● The task
Every line below between the one holding "f (stats w);" and the one holding "M S pyexc F", inclusive, should be copied exactly, and no other line.

=-=-=-=-=

(** * Q-Collector translation services: request handling and statistics

    A shallow embedding of the two HTTP adapters that sit in front of the
    offline translation engine:

    - [Flask]   embeds [backend/services/argos-translate-server.py]
    - [FastAPI] embeds [docker/argos-translate/translate_service.py]

    Handlers are written in a small state/exception monad.  The state is the
    process-wide statistics dictionary together with a log of the calls made
    to the engine's [translate] operation; exceptions follow Python's
    [try]/[except]: a mutation made before a [raise] stays in place. *)

From Stdlib Require Import ZArith NArith QArith Qfield List Bool Ascii String Lia.
From Stdlib Require Import PrimFloat FloatOps SpecFloat.
Import ListNotations.

Open Scope Z_scope.

(** ** Python strings

    A [str] is a sequence of Unicode code points; [len] counts code points. *)

Module PyStr.

Definition pychar := N.
Definition pystr := list pychar.

(** A string literal of the source (ASCII only). *)
Definition lit (s : string) : pystr := map N_of_ascii (list_ascii_of_string s).

Definition dquote : pystr := [34%N].

(** [len(s)], for strings and for lists. *)
Definition len {A} (s : list A) : Z := Z.of_nat (List.length s).

(** Truth value of a [str]: non-empty. *)
Definition truthy (s : pystr) : bool :=
  match s with
  | [] => false
  | _ :: _ => true
  end.

(** [str.isspace] on one code point (CPython's [_PyUnicode_IsWhitespace]). *)
Definition isspace (c : pychar) : bool :=
  ((9 <=? c) && (c <=? 13) || (28 <=? c) && (c <=? 32)
   || (c =? 133) || (c =? 160) || (c =? 5760)
   || (8192 <=? c) && (c <=? 8202)
   || (c =? 8232) || (c =? 8233) || (c =? 8239) || (c =? 8287)
   || (c =? 12288))%N.

Fixpoint lstrip (s : pystr) : pystr :=
  match s with
  | [] => []
  | c :: r => if isspace c then lstrip r else s
  end.

Definition rstrip (s : pystr) : pystr := rev (lstrip (rev s)).

(** [s.strip()] *)
Definition strip (s : pystr) : pystr := rstrip (lstrip s).

(** [a == b] on strings. *)
Fixpoint eqb (a b : pystr) : bool :=
  match a, b with
  | [], [] => true
  | x :: a', y :: b' => (x =? y)%N && eqb a' b'
  | _, _ => false
  end.

(** Empty or made of whitespace only. *)
Definition blank (s : pystr) : bool := forallb isspace s.

End PyStr.
Import PyStr.

(** ** Python numbers

    The latency statistics are Python floats.  The handlers are written once
    over the arithmetic they use; [float_num] is the arithmetic the services
    run on (IEEE binary64), [Q_num] is exact arithmetic. *)

Class PyNum (F : Type) := {
  of_int : Z -> F;          (* an [int] operand of a mixed operation *)
  fadd : F -> F -> F;
  fsub : F -> F -> F;
  fmul : F -> F -> F;
  fdiv : F -> F -> F
}.

(** The conversion of an [int] to a float: the nearest binary64 value, ties
    to even.  (Beyond the binary64 range Python raises [OverflowError] where
    this gives infinity; the counters of the services never get there.) *)
Definition float_of_Z (z : Z) : float :=
  SF2Prim (binary_normalize prec emax z 0 false).

#[export] Instance float_num : PyNum float := {
  of_int := float_of_Z;
  fadd := PrimFloat.add;
  fsub := PrimFloat.sub;
  fmul := PrimFloat.mul;
  fdiv := PrimFloat.div
}.

#[export] Instance Q_num : PyNum Q := {
  of_int := inject_Z;
  fadd := Qplus;
  fsub := Qminus;
  fmul := Qmult;
  fdiv := Qdiv
}.

(** The rational number a finite binary64 value stands for. *)
Definition exact (x : float) : option Q :=
  match Prim2SF x with
  | S754_zero _ => Some 0%Q
  | S754_finite s m e =>
      let n := if s then Z.neg m else Z.pos m in
      Some (if e <? 0 then Qmake n (2 ^ Z.to_pos (- e)) else inject_Z (n * 2 ^ e))
  | S754_infinity _ | S754_nan => None
  end.

(** [round(x, ndigits)]: the services only store its result in responses, so
    the call is recorded, not evaluated. *)
Inductive rounded (F : Type) : Type :=
  Round (x : F) (ndigits : Z).
Arguments Round {F} x ndigits.

(** ** The translation engine and the handler monad *)

Module Py.

(** What one call of the engine's [translate] does. *)
Inductive outcome : Type :=
| Returns (translated_text : pystr)
| Raises (message : pystr).

(** A translation object of the engine: its [translate] method. *)
Definition Translation := pystr -> outcome.

(** A language object of the engine; [get_translation] is indexed by the
    code of the target language object it is given. *)
Record Language := {
  code : pystr;
  name : pystr;
  get_translation : pystr -> option Translation
}.

(** One entry of the log: the text handed to [translate] and what happened. *)
Definition call : Type := pystr * outcome.

(** Exceptions caught by the handlers' [except Exception]. *)
Inductive pyexc : Type :=
| BackendError (message : pystr)
| ZeroDivisionError.

(** [str(e)] *)
Definition str_exc (e : pyexc) : pystr :=
  match e with
  | BackendError message => message
  | ZeroDivisionError => lit "float division by zero"
  end.

(** [HTTPException(status_code=..., detail=...)] *)
Inductive HTTPException : Type :=
  mkHTTPException (status_code : Z) (detail : pystr).

Inductive res (E A : Type) : Type :=
| Return (a : A)
| Raise (e : E).
Arguments Return {E A} a.
Arguments Raise {E A} e.

Record World (S : Type) := {
  stats : S;
  calls : list call
}.
Arguments stats {S} w.
Arguments calls {S} w.
Arguments Build_World {S} stats calls.

Definition M (S E A : Type) : Type := World S -> res E A * World S.

Section Monad.
Context {S E : Type}.

Definition ret {A} (a : A) : M S E A := fun w => (Return a, w).

Definition bind {A B} (m : M S E A) (k : A -> M S E B) : M S E B :=
  fun w =>
    match m w with
    | (Return a, w') => k a w'
    | (Raise e, w') => (Raise e, w')
    end.

Definition raise {A} (e : E) : M S E A := fun w => (Raise e, w).

(** [try: m  except Exception as e: h e] *)
Definition try_except {E' A} (m : M S E A) (h : E -> M S E' A) : M S E' A :=
  fun w =>
    match m w with
    | (Return a, w') => (Return a, w')
    | (Raise e, w') => h e w'
    end.

Definition get : M S E S := fun w => (Return (stats w), w).

Definition modify (f : S -> S) : M S E unit :=
  fun w => (Return tt, {| stats := f (stats w); calls := calls w |}).
End Monad.

(** [translation.translate(text)] *)
Definition call_translate {S} (translation : Translation) (text : pystr)
  : M S pyexc pystr :=
  fun w =>
    let o := translation text in
    let w' := {| stats := stats w; calls := calls w ++ [(text, o)] |} in
    match o with
    | Returns translated_text => (Return translated_text, w')
    | Raises message => (Raise (BackendError message), w')
    end.

(** [x / n] with [x] a float and [n] an int. *)
Definition truediv_int {S F} `{PyNum F} (x : F) (n : Z) : M S pyexc F :=
  if n =? 0 then raise ZeroDivisionError else ret (fdiv x (of_int n)).

(** The two readings of [time.time()] around the work of one request. *)
Record Clock (F : Type) := {
  time_before : F;
  time_after : F
}.
Arguments time_before {F} c.
Arguments time_after {F} c.

(** [next((lang for lang in installed_languages if lang.code == c), None)] *)
Definition find_language (installed_languages : list Language) (c : pystr)
  : option Language :=
  find (fun lang => PyStr.eqb (code lang) c) installed_languages.

Definition is_Return {E A} (r : res E A) : bool :=
  match r with
  | Return _ => true
  | Raise _ => false
  end.

Definition successful (c : call) : bool :=
  match snd c with
  | Returns _ => true
  | Raises _ => false
  end.

End Py.
Import Py.

Declare Scope py_scope.
Delimit Scope py_scope with py.
Notation "x <- m ;; k" := (bind m (fun x => k))
  (at level 61, m at next level, right associativity) : py_scope.
Notation "m ;; k" := (bind m (fun _ => k))
  (at level 61, right associativity) : py_scope.
Open Scope py_scope.

(** ** The FastAPI service ([translate_service.py]) *)

Module FastAPI.

Section Service.
Context {F : Type} `{PyNum F}.

(** The [translation_stats] dictionary. *)
Record Stats := {
  total_requests : Z;
  total_characters : Z;
  average_time_ms : F;
  errors : Z
}.

(** The module's other globals, set by [startup_event]. *)
Record Globals := {
  installed_languages : option (list Language);
  th_en_translation : option Translation
}.

Definition initial_stats : Stats :=
  {| total_requests := 0; total_characters := 0;
     average_time_ms := of_int 0; errors := 0 |}.

(** The request models.  Their [Field] bounds ([text]: 1 to 1000
    characters, [texts]: at most 100 items) are enforced by the framework
    before a handler runs; the handlers below are the functions of the
    source, applied to a request object. *)
Record TranslateRequest := {
  text : pystr;
  from_lang : pystr;
  to_lang : pystr
}.

Record TranslateResponse := {
  original : pystr;
  translated : pystr;
  response_from_lang : pystr;
  response_to_lang : pystr;
  success : bool;
  characters : Z;
  time_ms : rounded F
}.

Record BatchTranslateRequest := {
  texts : list pystr;
  batch_from_lang : pystr;
  batch_to_lang : pystr
}.

(** The dictionary [translate_batch] returns. *)
Record BatchResponse := {
  count : Z;
  originals : list pystr;
  batch_translated : list pystr;
  batch_success : bool;
  total_time_ms : rounded F;
  avg_time_per_text_ms : rounded F
}.

Definition test_text : pystr := [3626; 3623; 3633; 3626; 3604; 3637]%N.

(** [startup_event]; [None] when it raises (the application does not
    start). *)
Definition startup_event (languages : list Language) : option Globals :=
  match find_language languages (lit "th"), find_language languages (lit "en") with
  | Some th_lang, Some en_lang =>
      match get_translation th_lang (code en_lang) with
      | Some translation =>
          match translation test_text with
          | Returns _ =>
              Some {| installed_languages := Some languages;
                      th_en_translation := Some translation |}
          | Raises _ => None
          end
      | None => None
      end
  | _, _ => None
  end.

Definition add_requests (n : Z) (s : Stats) : Stats :=
  {| total_requests := total_requests s + n;
     total_characters := total_characters s;
     average_time_ms := average_time_ms s;
     errors := errors s |}.

Definition add_characters (n : Z) (s : Stats) : Stats :=
  {| total_requests := total_requests s;
     total_characters := total_characters s + n;
     average_time_ms := average_time_ms s;
     errors := errors s |}.

Definition set_average (a : F) (s : Stats) : Stats :=
  {| total_requests := total_requests s;
     total_characters := total_characters s;
     average_time_ms := a;
     errors := errors s |}.

Definition add_errors (n : Z) (s : Stats) : Stats :=
  {| total_requests := total_requests s;
     total_characters := total_characters s;
     average_time_ms := average_time_ms s;
     errors := errors s + n |}.

(** [(time.time() - start_time) * 1000] *)
Definition elapsed_ms (clock : Clock F) : F :=
  fmul (fsub (time_after clock) (time_before clock)) (of_int 1000).

(** [POST /translate] *)
Definition translate (g : Globals) (clock : Clock F) (request : TranslateRequest)
  : M Stats HTTPException TranslateResponse :=
  match th_en_translation g with
  | None =>
      raise (mkHTTPException 503
               (lit "Translation model not loaded. Service unavailable."))
  | Some translation =>
      if negb (truthy (text request)) || (len (strip (text request)) =? 0)
      then raise (mkHTTPException 400 (lit "Text cannot be empty"))
      else
        try_except
          (translated_text <- call_translate translation (text request) ;;
           let elapsed := elapsed_ms clock in
           modify (add_requests 1) ;;
           modify (add_characters (len (text request))) ;;
           s <- get ;;
           let prev_avg := average_time_ms s in
           let n := total_requests s in
           avg <- truediv_int (fadd (fmul prev_avg (of_int (n - 1))) elapsed) n ;;
           modify (set_average avg) ;;
           ret {| original := text request;
                  translated := translated_text;
                  response_from_lang := from_lang request;
                  response_to_lang := to_lang request;
                  success := true;
                  characters := len (text request);
                  time_ms := Round elapsed 2 |})
          (fun e =>
             modify (add_errors 1) ;;
             raise (mkHTTPException 500
                      (lit "Translation failed: " ++ str_exc e)))
  end.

=-=-=-=-=

● Written solution
  fun w => (Return tt, {| stats := f (stats w); calls := calls w |}).
End Monad.

(** [translation.translate(text)] *)
Definition call_translate {S} (translation : Translation) (text : pystr)
  : M S pyexc pystr :=
  fun w =>
    let o := translation text in
    let w' := {| stats := stats w; calls := calls w ++ [(text, o)] |} in
    match o with
    | Returns translated_text => (Return translated_text, w')
    | Raises message => (Raise (BackendError message), w')
    end.

(** [x / n] with [x] a float and [n] an int. *)
Definition truediv_int {S F} `{PyNum F} (x : F) (n : Z) : M S pyexc F :=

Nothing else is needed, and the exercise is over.